Un regroupement citoyen veut que la ville protège mieux l’eau potable du lac des Rapides

Un regroupement citoyen préoccupé par la qualité de l’eau questionne les démarches de la ville de Sept-Îles pour protéger la source du lac des Rapides, qui alimente son réseau d’eau potable. C’est la seule municipalité au Québec qui tolère une base d’hydravion près de sa source et les villégiateurs du secteur ne respectent pas les normes environnementales, selon le porte-parole Terry Kennedy.

La présence de THM et ADA en quantité supérieure aux normes dans l’eau du réseau de Sept-Îles est surveillée, mais fréquente, s’inquiète le groupe depuis longtemps. Un nouveau règlement de zonage adopté par le conseil le 14 février ouvre un nouveau secteur au développement, déplore un des fondateurs du comité, Denis Bouchard. Le regroupement citoyen craint l’ajout de chalets et même d’industrie. Il demande plutôt la création d’une aire de conservation.

«Le lac des Rapides vieillit, affirme Terry Kennedy. On y retrouve des algues vertes et bleues qui altèrent naturellement la qualité de l’eau. Le comité a obtenu par la Loi d’accès à l’information un rapport de l’Organisme de Bassins Versants OBV Duplessis de mars 2020, qui évalue les risques d’un déversement par un hydravion fréquentant le lac.

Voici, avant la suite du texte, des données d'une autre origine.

(* ===== verification/Forwarder.v ===== *)
(** * The forwarding interceptor

    Models [internal/forwarder/forwarder.go]: classification of the recipients of
    a [SendMessage] call, forwarding to the owning nodes over pooled connections,
    and local delivery of the rest. What the node does to the outside (dialing,
    remote calls, the local handler) is a history of calls with their outcomes;
    the outcome of the next call is given by [net], an arbitrary function of the
    history, so every behaviour of the network is covered. *)
From S2P Require Import Prelude GoStrings.
Local Open Scope Z_scope.

(** The fields of [mailboxpb.SendMessageRequest] the program reads or writes. *)
Record SendMessageRequest := MkReq {
  UserId : string;
  RecipientIds : list string;
  DeliverTo : list string;
  Subject : string;
  Body : string;
  Headers : gmap string string }.

Definition with_RecipientIds (l : list string) (r : SendMessageRequest) : SendMessageRequest :=
  MkReq (UserId r) l (DeliverTo r) (Subject r) (Body r) (Headers r).

Definition with_DeliverTo (l : list string) (r : SendMessageRequest) : SendMessageRequest :=
  MkReq (UserId r) (RecipientIds r) l (Subject r) (Body r) (Headers r).

(** [status.Code(err)] *)
Definition status_Code (e : error) : code :=
  match e with EStatus c _ => c | _ => OtherCode end.

Definition sendMessageMethod : string := "/mailbox.v1.MailboxService/SendMessage".

Module Forwarder.

(** Effects of the node, in order, each with its outcome. *)
Inductive Call : Type :=
| CDial (addr : string)
| CClose (addr : string)
| CSend (addr : string) (req : SendMessageRequest)
| CLocal (req : SendMessageRequest).

(** A node: its ID and the two routing functions ([reg.Lookup] and
    [resolver.ResolveNode]) as they answer during the call. *)
Record Forwarder := MkForwarder {
  nodeID : string;
  Lookup : string → result string;
  ResolveNode : string → result string }.

(** The connection pool and the history of effects. *)
Record State := MkState {
  conns : gset string;
  history : list (Call * result unit) }.

Section Forwarder.
Variable net : list (Call * result unit) → Call → result unit.

(** Perform an effect. *)
Definition call (c : Call) (st : State) : result unit * State :=
  let res := net (history st) c in
  (res, MkState (conns st) (history st ++ [(c, res)])).

Definition dial (addr : string) (st : State) : result unit * State :=
  if bool_decide (addr ∈ conns st) then (Ok (), st)
  else match call (CDial addr) st with
       | (Err e, st') => (Err e, st')
       | (Ok _, st') => (Ok (), MkState ({[addr]} ∪ conns st') (history st'))
       end.

Definition evict (addr : string) (st : State) : State :=
  if bool_decide (addr ∈ conns st) then
    let st' := (call (CClose addr) st).2 in
    MkState (conns st' ∖ {[addr]}) (history st')
  else st.

Definition forward (req : SendMessageRequest) (addr : string) (recipients : list string)
    (st : State) : result unit * State :=
  match dial addr st with
  | (Err e, st1) => (Err (EWrap (Text "dial %s: %w" [AStr addr]) e), st1)
  | (Ok _, st1) =>
      let fwd := with_DeliverTo recipients req in
      match call (CSend addr fwd) st1 with
      | (Err e, st2) =>
          let st3 := if bool_decide (status_Code e = Unavailable) then evict addr st2 else st2 in
          (Err (EWrap (Text "forward to %s: %w" [AStr addr]) e), st3)
      | (Ok _, st2) => (Ok (), st2)
      end
  end.

(** One recipient of the classification loop. *)
Definition classify1 (f : Forwarder) (acc : gmap string (list string) * list string)
    (recipID : string) : gmap string (list string) * list string :=
  let '(remoteByAddr, localRecipients) := acc in
  match Lookup f recipID with
  | Err _ => (remoteByAddr, localRecipients ++ [recipID])
  | Ok owner =>
      if bool_decide (owner = nodeID f) then (remoteByAddr, localRecipients ++ [recipID])
      else match ResolveNode f owner with
           | Err _ => (remoteByAddr, localRecipients ++ [recipID])
           | Ok addr =>
               (<[addr := default [] (remoteByAddr !! addr) ++ [recipID]]> remoteByAddr,
                localRecipients)
           end
  end.

Definition classify (f : Forwarder) (recips : list string)
    : gmap string (list string) * list string :=
  foldl (classify1 f) (∅, []) recips.

(** One remote node of the forwarding loop: its recipients fall back to local
    delivery when forwarding fails. *)
Definition forward1 (req : SendMessageRequest) (acc : list string * State)
    (remote : string * list string) : list string * State :=
  let '(localRecipients, st) := acc in
  match forward req remote.1 remote.2 st with
  | (Ok _, st') => (localRecipients, st')
  | (Err _, st') => (localRecipients ++ remote.2, st')
  end.

Definition handle (o : MapOrder) (f : Forwarder) (req : SendMessageRequest) (st : State)
    : result unit * State :=
  let '(remoteByAddr, localRecipients0) := classify f (RecipientIds req) in
  let '(localRecipients, st1) :=
    foldl (forward1 req) (localRecipients0, st) (range o remoteByAddr) in
  match localRecipients with
  | [] => (Ok (), st1)                       (* a synthetic response *)
  | _ => call (CLocal (with_RecipientIds localRecipients req)) st1
  end.

(** The unary interceptor: other methods go straight to the handler. *)
Definition Interceptor (o : MapOrder) (f : Forwarder) (FullMethod : string)
    (req : SendMessageRequest) (st : State) : result unit * State :=
  if negb (bool_decide (FullMethod = sendMessageMethod)) then call (CLocal req) st
  else handle o f req st.

(** Closes every pooled connection. *)
Definition Close (o : MapOrder) (st : State) : State :=
  foldl (λ st e, let st' := (call (CClose e.1) st).2 in
                 MkState (conns st' ∖ {[e.1]}) (history st'))
    st (range o (gset_to_gmap () (conns st))).

(** ** Lemmas *)

(** Closing leaves the pool empty. *)
Lemma Close_conns o st : conns (Close o st) = ∅.
Proof.
  unfold Close. set (l := range o _).
  assert (∀ a, a ∈ conns st → a ∈ l.*1) as Hl.
  { intros a Ha. apply list_elem_of_fmap. exists (a, ()). split; [done|]. apply elem_of_range.
    by apply lookup_gset_to_gmap_Some. }
  clearbody l. revert st Hl. induction l as [|[a []] l IH]; intros st Hl; simpl.
  - apply set_eq. intros a. split; [intros Ha; apply Hl in Ha; by apply elem_of_nil in Ha|set_solver].
  - apply IH. simpl. intros b Hb. apply elem_of_difference in Hb as [Hb Hne].
    apply Hl in Hb. simpl in Hb. set_solver.
Qed.


(** The recipients an entry of the history delivers to. *)
Definition delivered (e : Call * result unit) : list string :=
  match e with
  | (CSend _ r, Ok _) => DeliverTo r
  | (CLocal r, _) => RecipientIds r
  | _ => []
  end.

Definition delivered_all (h : list (Call * result unit)) : list string := h ≫= delivered.

Lemma delivered_all_app h1 h2 : delivered_all (h1 ++ h2) = delivered_all h1 ++ delivered_all h2.
Proof. apply bind_app. Qed.

Lemma delivered_all_one e : delivered_all [e] = delivered e.
Proof. unfold delivered_all. simpl. apply app_nil_r. Qed.

(** [extends st st' l]: from [st] to [st'] the history grew by entries that
    delivered to [l]. *)
Definition extends (st st' : State) (l : list string) : Prop :=
  ∃ new, history st' = history st ++ new ∧ delivered_all new = l.

Lemma extends_refl st st' : history st' = history st → extends st st' [].
Proof. intros Hh. exists []. by rewrite Hh, app_nil_r. Qed.

Lemma extends_trans st1 st2 st3 l1 l2 :
  extends st1 st2 l1 → extends st2 st3 l2 → extends st1 st3 (l1 ++ l2).
Proof.
  intros (n1 & H1 & <-) (n2 & H2 & <-). exists (n1 ++ n2).
  by rewrite H2, H1, app_assoc, delivered_all_app.
Qed.

Lemma extends_call c st : extends st (call c st).2 (delivered (c, (call c st).1)).
Proof. eexists. split; [done|]. apply delivered_all_one. Qed.

Lemma extends_dial addr st : extends st (dial addr st).2 [].
Proof.
  unfold dial. case_bool_decide; [by apply extends_refl|].
  pose proof (extends_call (CDial addr) st) as Hc. by destruct (call (CDial addr) st) as [[]?].
Qed.

Lemma extends_evict addr st : extends st (evict addr st) [].
Proof.
  unfold evict. case_bool_decide; [|by apply extends_refl]. apply (extends_call (CClose addr) st).
Qed.

(** A forward delivers to its recipients if it succeeds and to nobody else. *)
Lemma extends_forward req addr recipients st :
  extends st (forward req addr recipients st).2
    (if is_ok (forward req addr recipients st).1 then recipients else []).
Proof.
  unfold forward. pose proof (extends_dial addr st) as Hd.
  destruct (dial addr st) as [[[]|e] st1]; [|done]. simpl in Hd.
  pose proof (extends_call (CSend addr (with_DeliverTo recipients req)) st1) as Hc.
  destruct (call _ st1) as [[[]|e] st2]; simpl in *.
  - by eapply (extends_trans _ _ _ [] recipients).
  - case_bool_decide; [|by eapply (extends_trans _ _ _ [] [])].
    eapply (extends_trans _ _ _ [] []); [done|].
    eapply (extends_trans _ _ _ [] []); [done|]. apply extends_evict.
Qed.

(** Recipients grouped under an address, all groups together. *)
Definition grouped (m : gmap string (list string)) : list string :=
  (map_to_list m).*2 ≫= id.

Lemma grouped_insert m addr r :
  grouped (<[addr := default [] (m !! addr) ++ [r]]> m) ≡ₚ grouped m ++ [r].
Proof.
  unfold grouped. destruct (m !! addr) as [l|] eqn:E; simpl.
  - rewrite <-(map_to_list_delete m addr l E).
    rewrite <-(map_to_list_delete (<[addr := l ++ [r]]> m) addr (l ++ [r]))
      by apply lookup_insert_eq.
    rewrite delete_insert_eq. simpl. solve_Permutation.
  - rewrite map_to_list_insert by done. simpl. solve_Permutation.
Qed.

#[local] Arguments classify1 : simpl never.
#[local] Arguments forward1 : simpl never.

Lemma classify_perm f recips m l :
  let r := foldl (classify1 f) (m, l) recips in
  grouped r.1 ++ r.2 ≡ₚ grouped m ++ l ++ recips.
Proof.
  revert m l. induction recips as [|x recips IH]; intros m l; simpl; [by rewrite app_nil_r|].
  assert (grouped (classify1 f (m, l) x).1 ++ (classify1 f (m, l) x).2 ≡ₚ grouped m ++ l ++ [x]) as Hx.
  { unfold classify1. repeat case_match; simpl; [done| |done..].
    rewrite grouped_insert. solve_Permutation. }
  destruct (classify1 f (m, l) x) as [m' l']. rewrite IH. simpl in Hx.
  rewrite (app_assoc (grouped m')), Hx. solve_Permutation.
Qed.
(* ===== verification/Plugin.v ===== *)
(** * Message filters

    Models the plugins of [internal/plugin] that decide from the message alone:
    [plugin.go], [address_filter.go], [attachment_filter.go],
    [security_agent.go] and [email_auth.go]. A plugin's [BeforeSend] returns
    [Ok ()] to let the message pass or a rejection. *)
From Stdlib Require Import Ascii.
From S2P Require Import Prelude GoStrings Smtp.
Local Open Scope Z_scope.

(** ** Drafts and rejections *)

Record Attachment := MkAttachment {
  AttID : string; Filename : string; ContentType : string; Size : Z; URI : string }.

(** What the plugins read of [mbxstore.DraftMessage]. *)
Record Draft := MkDraft {
  GetSenderID : string; GetRecipientIDs : list string; GetSubject : string; GetBody : string;
  GetHeaders : gmap string string; GetAttachments : list Attachment }.

Definition SetHeader (k v : string) (d : Draft) : Draft :=
  MkDraft (GetSenderID d) (GetRecipientIDs d) (GetSubject d) (GetBody d)
    (<[k := v]> (GetHeaders d)) (GetAttachments d).

(** [reject(pluginName, reason)]; [errors_Is] makes it answer for [ErrRejected]. *)
Definition reject (pluginName : string) (reason : text) : result unit := Err (ERejection pluginName reason).

Definition ErrRejected : error := ESentinel ErrRejectedSentinel.

Section Helpers.
Context {GU : GoUnicode}.

(** [toSet]: the lower-cased strings. *)
Definition toSet (ss : list string) : gset string := list_to_set (ToLower <$> ss).

Definition senderDomain (email : string) : string :=
  match CutLastByte "@" email with Some (_, d) => ToLower d | None => "" end.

Entrevue avec: Denis Bouchard et Terry Kennedy comité de défense de la qualité de l’air et de l’eau à Sept-Îles

Les militants du comité de citoyens souvent présents aux séances publiques du conseil municipal, estime qu’ils ont fait évoluer le maire Réjean Porlier en le confrontant régulièrement dans les dossiers environnementaux. Denis Bouchard et Terry Kennedy invitent le maire Steeve Beaupré au dialogue et à la réflexion concernant l’avenir du lac des Rapides.